== Exercise ==
Repeat, please, only the lines from the top of the data down to the line with "rewrite E0. simpl."; include both of those lines.

┌────────

Lemma increase_aggregate (positions : list labelled) (s : string) (n : nat) :
  increase_records positions ->
  under (Text s) positions <> [] ->
  shows_increase (plain_aggregate positions "increases" (Text s, n)).
Proof.
  intros Hrec Hne. unfold shows_increase, plain_aggregate. simpl.
  rewrite matching_text.
  assert (Hheld : forall pos, In pos (under (Text s) positions) ->
            exists c, l_entries pos = Changed c /\ sound_increase c).
  { intros pos Hpos. apply Hrec. unfold under in Hpos.
    now apply filter_In in Hpos. }
  destruct (under (Text s) positions) as [|sample rest] eqn:E; [congruence|].
  destruct (Hheld sample (or_introl eq_refl)) as [c0 [E0 _]].
  rewrite E0. simpl.
  assert (Hpct : Forall (fun pos => 1 # 2 < get_pct_change (l_entries pos))
                   (sample :: rest)).
  { apply Forall_forall. intros pos Hpos.
    destruct (Hheld pos Hpos) as [c [-> Hc]]. simpl. apply Hc. }
  assert (Hdol : Forall (fun pos => 0 < get_dollar_change (l_entries pos))
                   (sample :: rest)).
  { apply Forall_forall. intros pos Hpos.
    destruct (Hheld pos Hpos) as [c [-> Hc]]. simpl. apply Hc. }
  split.
  - eexists. split; [reflexivity|].
    now apply (average_above (fun pos => get_pct_change (l_entries pos))
                 (1 # 2) (sample :: rest)).
  - eexists. split; [reflexivity|].
    now apply (total_above (fun pos => get_dollar_change (l_entries pos))
                 (sample :: rest)).
Qed.

(** X9. Of a list of increase records the aggregation for the increases
    returns an aggregate for each company, up to 30: every aggregate
    whose company is a text shows an average increase above 50% and a
    total dollar increase above zero, and one whose company is NaN, the
    entry of an empty cell, shows neither figure.  For the other
    categories the aggregation returns for every list and no aggregate
    carries either figure. *)
Theorem increases_report_is_sound (positions : list labelled) :
  (increase_records positions ->
   exists details,
     detailed positions "increases" = Ok details /\
     List.length details = Nat.min 30 (List.length (companies positions)) /\
     Forall (fun d => match a_company d with
                      | Text _ => shows_increase d
                      | NaN _ => shows_no_increase d
                      end) details) /\
  (forall category_name,
     String.eqb category_name "increases" = false ->
     exists details,
       detailed positions category_name = Ok details /\
       Forall shows_no_increase details).
Proof.
  split.
  - intros Hrec. eexists.
    split; [apply detailed_uniform; left; now apply increase_records_uniform|].
    split; [now rewrite length_map, most_common_length, Counter_length|].
    destruct (Counter_well positions) as [_ [Hent _]].
    apply Forall_forall. intros d Hd.
    apply in_map_iff in Hd as [[k n] [<- He]].
    apply most_common_entry, Hent in He as [Hn Hpos].
    destruct k as [s|i].
    + apply increase_aggregate; [exact Hrec|].
      intros E. rewrite E in Hn. simpl in Hn. lia.
    + unfold shows_no_increase, plain_aggregate. simpl.
      rewrite matching_nan. simpl. now split.
  - intros category_name Hc. eexists.
    split; [apply detailed_uniform; now right|].
    apply Forall_forall. intros d Hd.
    apply in_map_iff in Hd as [e [<- _]].
    unfold shows_no_increase, plain_aggregate. simpl. rewrite Hc. now split.
Qed.

Definition increase (name : label) (fund : string) (v4 v1 : Q) : labelled :=
  {| l_company := name;
     l_entries :=
       Changed (change_of (position_of_row (holding_row fund "" v1))
                  (position_of_row (holding_row fund "" v4))
                  (position_of_row (holding_row fund "" v1))) |}.

(** Two increases of one company, and one with an empty company cell. *)
Example increases_with_empty_cell :
  option_map
    (map (fun d => (a_company d, a_funds_count d,
                    a_avg_pct_increase d, a_total_dollar_increase d)))
    (match detailed [ increase (Text "Alpha") "FundA" 100 200;
                      increase (NaN 0) "FundB" 100 300;
                      increase (Text "Alpha") "FundC" 100 400 ] "increases" with
     | Ok details => Some details
     | Raise _ => None
     end)
  = Some [ (Text "Alpha", 2%nat,
            Some ((0 + (200 - 100) / 100 + (400 - 100) / 100) / len [0; 0]),
            Some (0 + (200 - 100) + (400 - 100)));
           (NaN 0, 1%nat, None, None) ].
Proof. reflexivity. Qed.

(** *** Text companies

    On dicts whose company entry is the text they were stored with, the
    aggregation above is the one stated for texts. *)

Definition lift (d : detail) : aggregate :=
  {| a_company := Text (d_company d);
     a_ticker := d_ticker d;
     a_funds_count := d_funds_count d;
     a_total_value := d_total_value d;
     a_avg_position_size := d_avg_position_size d;
     a_industry := d_industry d;
     a_avg_pct_increase := d_avg_pct_increase d;
     a_total_dollar_increase := d_total_dollar_increase d |}.

Definition lift_entry (e : string * nat) : label * nat := (Text (fst e), snd e).

Lemma matching_of_text (k : string) (positions : list pos_dict) :
  matching (Text k) (map of_text positions)
  = map of_text
      (filter (fun pos => String.eqb (company (pos_base pos)) k) positions).
Proof.
  unfold matching. induction positions as [|p ps IH]; simpl; [reflexivity|].
  destruct (String.eqb (company (pos_base p)) k); simpl; now rewrite IH.
Qed.

Lemma plain_aggregate_of_text (positions : list pos_dict)
  (category_name : string) (e : string * nat) :
  plain_aggregate (map of_text positions) category_name (lift_entry e)
  = lift (detail_of positions category_name e).
Proof.
  destruct e as [k n]. unfold plain_aggregate, lift, detail_of, lift_entry.
  simpl fst. simpl snd. rewrite matching_of_text.
  destruct (filter _ positions) as [|sample rest]; simpl; [reflexivity|].
  unfold value_at, len. simpl. rewrite !map_map, !length_map. simpl.
  reflexivity.
Qed.

Lemma counter_incr_of_text (k : string) (c : dict string nat) :
  counter_incr (Text k) (map lift_entry c)
  = map lift_entry (Summary.counter_incr k c).
Proof.
  induction c as [|[k' n] c IH]; simpl; [reflexivity|].
  destruct (String.eqb k k'); simpl; [reflexivity|]. now rewrite IH.
Qed.

Lemma Counter_of_text (positions : list pos_dict) :
  Counter (map of_text positions) = map lift_entry (Summary.Counter positions).
Proof.
  unfold Counter, Summary.Counter.
  change (@nil (label * nat)) with (map lift_entry []).
  generalize (@nil (string * nat)).
  induction positions as [|p ps IH]; intros c; simpl; [reflexivity|].
  rewrite counter_incr_of_text. apply IH.
Qed.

└────────

== Answer to this exercise ==
Lemma increase_aggregate (positions : list labelled) (s : string) (n : nat) :
  increase_records positions ->
  under (Text s) positions <> [] ->
  shows_increase (plain_aggregate positions "increases" (Text s, n)).
Proof.
  intros Hrec Hne. unfold shows_increase, plain_aggregate. simpl.
  rewrite matching_text.
  assert (Hheld : forall pos, In pos (under (Text s) positions) ->
            exists c, l_entries pos = Changed c /\ sound_increase c).
  { intros pos Hpos. apply Hrec. unfold under in Hpos.
    now apply filter_In in Hpos. }
  destruct (under (Text s) positions) as [|sample rest] eqn:E; [congruence|].
  destruct (Hheld sample (or_introl eq_refl)) as [c0 [E0 _]].
  rewrite E0. simpl.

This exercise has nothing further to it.